We know, though, that taxes have long since gone beyond the simple maintenance of the common good and are used for social engineering. Your taxes may be lessened or increased by the car you purchase, the type of stove you buy, what charities you contribute to, the ethnicity of your employees, or follow the asinine logic of chopping down trees to install solar panels to help the environment, and a myriad of other ways the government chooses to manipulate your behavior. It’s no longer a civic duty but civic bullying. 

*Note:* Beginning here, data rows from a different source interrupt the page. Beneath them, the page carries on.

(* ===== verification/Msgqueue.v ===== *)
(** * Host message queues ([lib/tenstorrent/fw_common/msgqueue.c])

    Four request/response rings shared by the host and the firmware.  A
    [message_queue] is the C structure; the ring pointers run modulo twice the
    capacity.  The firmware side ([process_message_queue] and the interrupt
    handlers) is modelled whole; message handlers are arguments. *)

From S2P Require Import Prelude Ring.

(** ** Data *)

Definition NUM_MSG_QUEUES : Z := 4.
Definition MSG_QUEUE_SIZE : Z := 4.
Definition MSG_QUEUE_POINTER_WRAP : Z := 2 * MSG_QUEUE_SIZE.
Definition REQUEST_MSG_LEN : Z := 8.
Definition CONFIG_TT_MSGQUEUE_NUM_MSG_CODES : Z := 200.
Definition MSG_ERROR_REPLY : Z := 0xff.
Definition MESSAGE_QUEUE_STATUS_SCRATCH_ONLY : Z := 0xfe.

Definition TT_SMC_MSG_REPORT_SCRATCH_ONLY : Z := 0x16.
Definition TT_SMC_MSG_TEST : Z := 0x90.
Definition TT_SMC_MSG_SET_LAST_SERIAL : Z := 0xbe.

(** A message is its array of eight 32-bit words. *)
Abbreviation request := (list Z).
Abbreviation response := (list Z).

Record message_queue_header := MkHeader {
  request_queue_wptr : Z;
  response_queue_rptr : Z;
  unused_1 : Z;
  unused_2 : Z;
  request_queue_rptr : Z;
  response_queue_wptr : Z;
  last_serial : Z;
  unused_3 : Z
}.

Record message_queue := MkQueue {
  header : message_queue_header;
  request_queue : list request;
  response_queue : list response
}.

Definition zero_header : message_queue_header := MkHeader 0 0 0 0 0 0 0 0.
Definition zero_message : list Z := replicate 8 0.

Definition set_request_wptr (v : Z) (q : message_queue) : message_queue :=
  let h := header q in
  MkQueue (MkHeader v (response_queue_rptr h) (unused_1 h) (unused_2 h)
             (request_queue_rptr h) (response_queue_wptr h) (last_serial h) (unused_3 h))
          (request_queue q) (response_queue q).
Definition set_response_rptr (v : Z) (q : message_queue) : message_queue :=
  let h := header q in
  MkQueue (MkHeader (request_queue_wptr h) v (unused_1 h) (unused_2 h)
             (request_queue_rptr h) (response_queue_wptr h) (last_serial h) (unused_3 h))
          (request_queue q) (response_queue q).
Definition set_request_rptr (v : Z) (q : message_queue) : message_queue :=
  let h := header q in
  MkQueue (MkHeader (request_queue_wptr h) (response_queue_rptr h) (unused_1 h) (unused_2 h)
             v (response_queue_wptr h) (last_serial h) (unused_3 h))
          (request_queue q) (response_queue q).
Definition set_response_wptr (v : Z) (q : message_queue) : message_queue :=
  let h := header q in
  MkQueue (MkHeader (request_queue_wptr h) (response_queue_rptr h) (unused_1 h) (unused_2 h)
             (request_queue_rptr h) v (last_serial h) (unused_3 h))
          (request_queue q) (response_queue q).
Definition set_last_serial (v : Z) (q : message_queue) : message_queue :=
  let h := header q in
  MkQueue (MkHeader (request_queue_wptr h) (response_queue_rptr h) (unused_1 h) (unused_2 h)
             (request_queue_rptr h) (response_queue_wptr h) v (unused_3 h))
          (request_queue q) (response_queue q).
Definition set_requests (l : list request) (q : message_queue) : message_queue :=
  MkQueue (header q) l (response_queue q).
Definition set_responses (l : list response) (q : message_queue) : message_queue :=
  MkQueue (header q) (request_queue q) l.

The variety and stupidity of certain deductions seem like something written by the Marx Brothers. Body builders can deduct body oil; actors and actresses can deduct cosmetic surgery. A professional stripper was allowed deductions for breast implants on the grounds that it increased her tips. (That was not meant as a pun.) If you have a “guard dog,” you can deduct food, grooming, and training. (My dog is very good at guarding us against rabbits.) 

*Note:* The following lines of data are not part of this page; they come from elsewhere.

(* ===== verification/Smbus.v ===== *)
(** * SMBus target state machine ([drivers/smbus/target/smbus_target.c])

    The byte-level state machine behind the I2C target callbacks.  Commands are
    looked up in a 256-entry table; their receive and send handlers act on an
    application state [W].  Zephyr's [crc8] is an argument.  An access outside
    the data buffers and a call through a NULL pointer are faults ([None]). *)

From S2P Require Import Prelude.

(** ** Data *)

Inductive smbus_trans_type :=
| SMBUS_TRANS_WRITE_BYTE
| SMBUS_TRANS_READ_BYTE
| SMBUS_TRANS_WRITE_WORD
| SMBUS_TRANS_READ_WORD
| SMBUS_TRANS_WRITE_BLOCK
| SMBUS_TRANS_READ_BLOCK
| SMBUS_TRANS_READ_WRITE_BLOCK.

#[export] Instance smbus_trans_type_eq_dec : EqDecision smbus_trans_type.
Proof. solve_decision. Defined.

Inductive smbus_state :=
| SMBUS_STATE_IDLE
| SMBUS_STATE_CMD
| SMBUS_STATE_RCV_DATA
| SMBUS_STATE_RCV_PEC
| SMBUS_STATE_SEND_DATA
| SMBUS_STATE_SEND_PEC
| SMBUS_STATE_WAIT_IDLE.

#[export] Instance smbus_state_eq_dec : EqDecision smbus_state.
Proof. solve_decision. Defined.

Definition CONFIG_SMBUS_MAX_MSG_SIZE : Z := 64.

(** Flags of the I2C address byte (Zephyr's I2C_MSG_WRITE and I2C_MSG_READ). *)
Definition I2C_MSG_WRITE : Z := 0.
Definition I2C_MSG_READ : Z := 1.

Section smbus.
(** Application state, and Zephyr's [crc8(src, len, poly, init, reversed)]. *)
Context {W : Type}.
Variable crc8 : list Z -> Z -> Z -> bool -> Z.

Tax courts have ruled that businesses can deduct beer used at company functions; other courts have ruled that gym memberships can be deducted if you use the gym for a diagnosed medical condition. So, I’m going to get fat while drinking beer at my business event, deduct that, and then deduct the gym membership I need for my beer gut. If this sounds ludicrous, I’ve proved my point. 

In relation to the tax system, we have become the frog which slowly dies as the water it is in comes to a boil because it has become inured to its environment. We have become so accustomed to paying our taxes and just wanting to get the nuisance over with that we don’t question the morality of it. The monstrosity of the system has numbed us into compliance.     In relation to the tax system, we have become the frog which slowly dies as the water it is in comes to a boil.Tweet This

And that’s how they want it. Those who take our money refuse any accountability. How else can you explain the current national debt of nearly 35 and a half trillion dollars. (I couldn’t even explain what a trillion dollars is.) Where is the justice in a system that has long since abandoned responsibility? I don’t understand the justice of paying more because I make more. I won’t receive any more of the common good. 

Then there is the bait and switch of Social Security taxes where the government forcibly takes the money from you now, promising to pay you back later (if you’re alive), with less return than if you had invested it yourself, and with less worth than when they collected it. Please explain the justice of that. 

If the USCCB wanted to do some real work with social justice, they could start with the tax code. Meanwhile, I have a few suggestions. Every year I would lock each member of congress in a room for forty-eight hours, give him a copy of the tax code, and make him do his own taxes. I would then subject him to the audit of an accountant chosen by the members of his opposing political party. Any discrepancy would be subject to a one thousand percent penalty, and I would make the results public. 

I would require any increase in taxes to be voted on entirely separate from anything else. No attachments, no riders, no public projects; just a straight up or down “Do you approve of increasing my taxes?” I would also require anyone proposing an increase to explain in ten minutes or less, using words of no more than two syllables, how that increase is to be used for the common good. 

I have a suspicion that when our Lord said, “Render unto God what is God’s, and unto Caesar what is Caesar’s,” He wasn’t posing some grand moral question for theologians to debate; He was just saying even He couldn’t figure out taxes.